YOUR ASSIGNMENT:
Nothing should be left out when you copy the entries below.

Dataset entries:
+++

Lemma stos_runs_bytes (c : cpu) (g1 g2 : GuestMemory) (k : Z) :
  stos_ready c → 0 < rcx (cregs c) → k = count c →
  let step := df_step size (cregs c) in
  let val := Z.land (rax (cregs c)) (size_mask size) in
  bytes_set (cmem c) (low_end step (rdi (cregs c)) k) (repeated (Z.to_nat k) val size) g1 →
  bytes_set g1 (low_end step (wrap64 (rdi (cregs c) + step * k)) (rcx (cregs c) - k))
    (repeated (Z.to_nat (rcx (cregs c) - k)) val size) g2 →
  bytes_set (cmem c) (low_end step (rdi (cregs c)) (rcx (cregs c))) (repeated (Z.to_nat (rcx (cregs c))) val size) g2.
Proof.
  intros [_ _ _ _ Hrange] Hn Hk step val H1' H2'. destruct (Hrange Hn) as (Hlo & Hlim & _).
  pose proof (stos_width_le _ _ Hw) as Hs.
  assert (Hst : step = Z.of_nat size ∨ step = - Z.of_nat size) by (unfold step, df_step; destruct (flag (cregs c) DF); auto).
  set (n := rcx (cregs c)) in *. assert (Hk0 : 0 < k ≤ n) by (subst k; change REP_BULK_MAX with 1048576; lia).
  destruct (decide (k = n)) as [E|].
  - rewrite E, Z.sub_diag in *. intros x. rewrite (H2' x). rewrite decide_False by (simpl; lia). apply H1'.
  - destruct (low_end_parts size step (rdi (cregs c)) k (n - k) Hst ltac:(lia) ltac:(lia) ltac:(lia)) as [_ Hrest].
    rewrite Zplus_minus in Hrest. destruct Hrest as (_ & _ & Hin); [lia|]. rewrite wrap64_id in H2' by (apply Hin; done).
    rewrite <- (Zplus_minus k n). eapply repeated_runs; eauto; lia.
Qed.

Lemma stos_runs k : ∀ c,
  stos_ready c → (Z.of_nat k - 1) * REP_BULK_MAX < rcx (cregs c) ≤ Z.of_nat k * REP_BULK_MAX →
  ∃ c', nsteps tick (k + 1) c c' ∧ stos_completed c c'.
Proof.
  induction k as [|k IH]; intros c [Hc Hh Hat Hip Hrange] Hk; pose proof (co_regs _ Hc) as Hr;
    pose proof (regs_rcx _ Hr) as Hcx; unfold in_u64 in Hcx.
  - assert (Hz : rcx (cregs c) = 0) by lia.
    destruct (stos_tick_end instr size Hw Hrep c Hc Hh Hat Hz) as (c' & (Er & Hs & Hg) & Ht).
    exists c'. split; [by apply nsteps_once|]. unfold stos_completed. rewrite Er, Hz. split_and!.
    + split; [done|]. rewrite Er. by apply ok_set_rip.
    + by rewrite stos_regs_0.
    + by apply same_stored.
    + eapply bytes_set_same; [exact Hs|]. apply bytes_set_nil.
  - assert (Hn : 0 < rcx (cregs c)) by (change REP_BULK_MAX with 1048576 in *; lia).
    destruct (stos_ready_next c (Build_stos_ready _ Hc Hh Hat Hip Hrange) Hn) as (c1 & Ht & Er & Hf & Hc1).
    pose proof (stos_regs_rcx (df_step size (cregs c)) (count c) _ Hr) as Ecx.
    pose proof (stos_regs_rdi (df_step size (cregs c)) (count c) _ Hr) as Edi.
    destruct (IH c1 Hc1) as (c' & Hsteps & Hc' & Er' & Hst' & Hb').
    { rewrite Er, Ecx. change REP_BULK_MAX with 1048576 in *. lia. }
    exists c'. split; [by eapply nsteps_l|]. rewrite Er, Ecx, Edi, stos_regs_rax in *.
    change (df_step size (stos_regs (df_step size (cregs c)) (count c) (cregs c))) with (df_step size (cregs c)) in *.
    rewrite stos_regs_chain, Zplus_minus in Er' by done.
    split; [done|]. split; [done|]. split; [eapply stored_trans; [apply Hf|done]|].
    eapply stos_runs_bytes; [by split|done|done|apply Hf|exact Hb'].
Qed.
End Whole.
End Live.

+++

RESPONSE AREA:
Lemma stos_runs_bytes (c : cpu) (g1 g2 : GuestMemory) (k : Z) :
  stos_ready c → 0 < rcx (cregs c) → k = count c →
  let step := df_step size (cregs c) in
  let val := Z.land (rax (cregs c)) (size_mask size) in
  bytes_set (cmem c) (low_end step (rdi (cregs c)) k) (repeated (Z.to_nat k) val size) g1 →
  bytes_set g1 (low_end step (wrap64 (rdi (cregs c) + step * k)) (rcx (cregs c) - k))
    (repeated (Z.to_nat (rcx (cregs c) - k)) val size) g2 →
  bytes_set (cmem c) (low_end step (rdi (cregs c)) (rcx (cregs c))) (repeated (Z.to_nat (rcx (cregs c))) val size) g2.
Proof.
  intros [_ _ _ _ Hrange] Hn Hk step val H1' H2'. destruct (Hrange Hn) as (Hlo & Hlim & _).
  pose proof (stos_width_le _ _ Hw) as Hs.
  assert (Hst : step = Z.of_nat size ∨ step = - Z.of_nat size) by (unfold step, df_step; destruct (flag (cregs c) DF); auto).
  set (n := rcx (cregs c)) in *. assert (Hk0 : 0 < k ≤ n) by (subst k; change REP_BULK_MAX with 1048576; lia).
  destruct (decide (k = n)) as [E|].
  - rewrite E, Z.sub_diag in *. intros x. rewrite (H2' x). rewrite decide_False by (simpl; lia). apply H1'.
  - destruct (low_end_parts size step (rdi (cregs c)) k (n - k) Hst ltac:(lia) ltac:(lia) ltac:(lia)) as [_ Hrest].
    rewrite Zplus_minus in Hrest. destruct Hrest as (_ & _ & Hin); [lia|]. rewrite wrap64_id in H2' by (apply Hin; done).
    rewrite <- (Zplus_minus k n). eapply repeated_runs; eauto; lia.
Qed.

Lemma stos_runs k : ∀ c,
  stos_ready c → (Z.of_nat k - 1) * REP_BULK_MAX < rcx (cregs c) ≤ Z.of_nat k * REP_BULK_MAX →
  ∃ c', nsteps tick (k + 1) c c' ∧ stos_completed c c'.
Proof.
  induction k as [|k IH]; intros c [Hc Hh Hat Hip Hrange] Hk; pose proof (co_regs _ Hc) as Hr;
    pose proof (regs_rcx _ Hr) as Hcx; unfold in_u64 in Hcx.
  - assert (Hz : rcx (cregs c) = 0) by lia.
    destruct (stos_tick_end instr size Hw Hrep c Hc Hh Hat Hz) as (c' & (Er & Hs & Hg) & Ht).
    exists c'. split; [by apply nsteps_once|]. unfold stos_completed. rewrite Er, Hz. split_and!.
    + split; [done|]. rewrite Er. by apply ok_set_rip.
    + by rewrite stos_regs_0.
    + by apply same_stored.
    + eapply bytes_set_same; [exact Hs|]. apply bytes_set_nil.
  - assert (Hn : 0 < rcx (cregs c)) by (change REP_BULK_MAX with 1048576 in *; lia).
    destruct (stos_ready_next c (Build_stos_ready _ Hc Hh Hat Hip Hrange) Hn) as (c1 & Ht & Er & Hf & Hc1).
    pose proof (stos_regs_rcx (df_step size (cregs c)) (count c) _ Hr) as Ecx.
    pose proof (stos_regs_rdi (df_step size (cregs c)) (count c) _ Hr) as Edi.
    destruct (IH c1 Hc1) as (c' & Hsteps & Hc' & Er' & Hst' & Hb').
    { rewrite Er, Ecx. change REP_BULK_MAX with 1048576 in *. lia. }
    exists c'. split; [by eapply nsteps_l|]. rewrite Er, Ecx, Edi, stos_regs_rax in *.
    change (df_step size (stos_regs (df_step size (cregs c)) (count c) (cregs c))) with (df_step size (cregs c)) in *.
    rewrite stos_regs_chain, Zplus_minus in Er' by done.
    split; [done|]. split; [done|]. split; [eapply stored_trans; [apply Hf|done]|].
    eapply stos_runs_bytes; [by split|done|done|apply Hf|exact Hb'].
Qed.
End Whole.
End Live.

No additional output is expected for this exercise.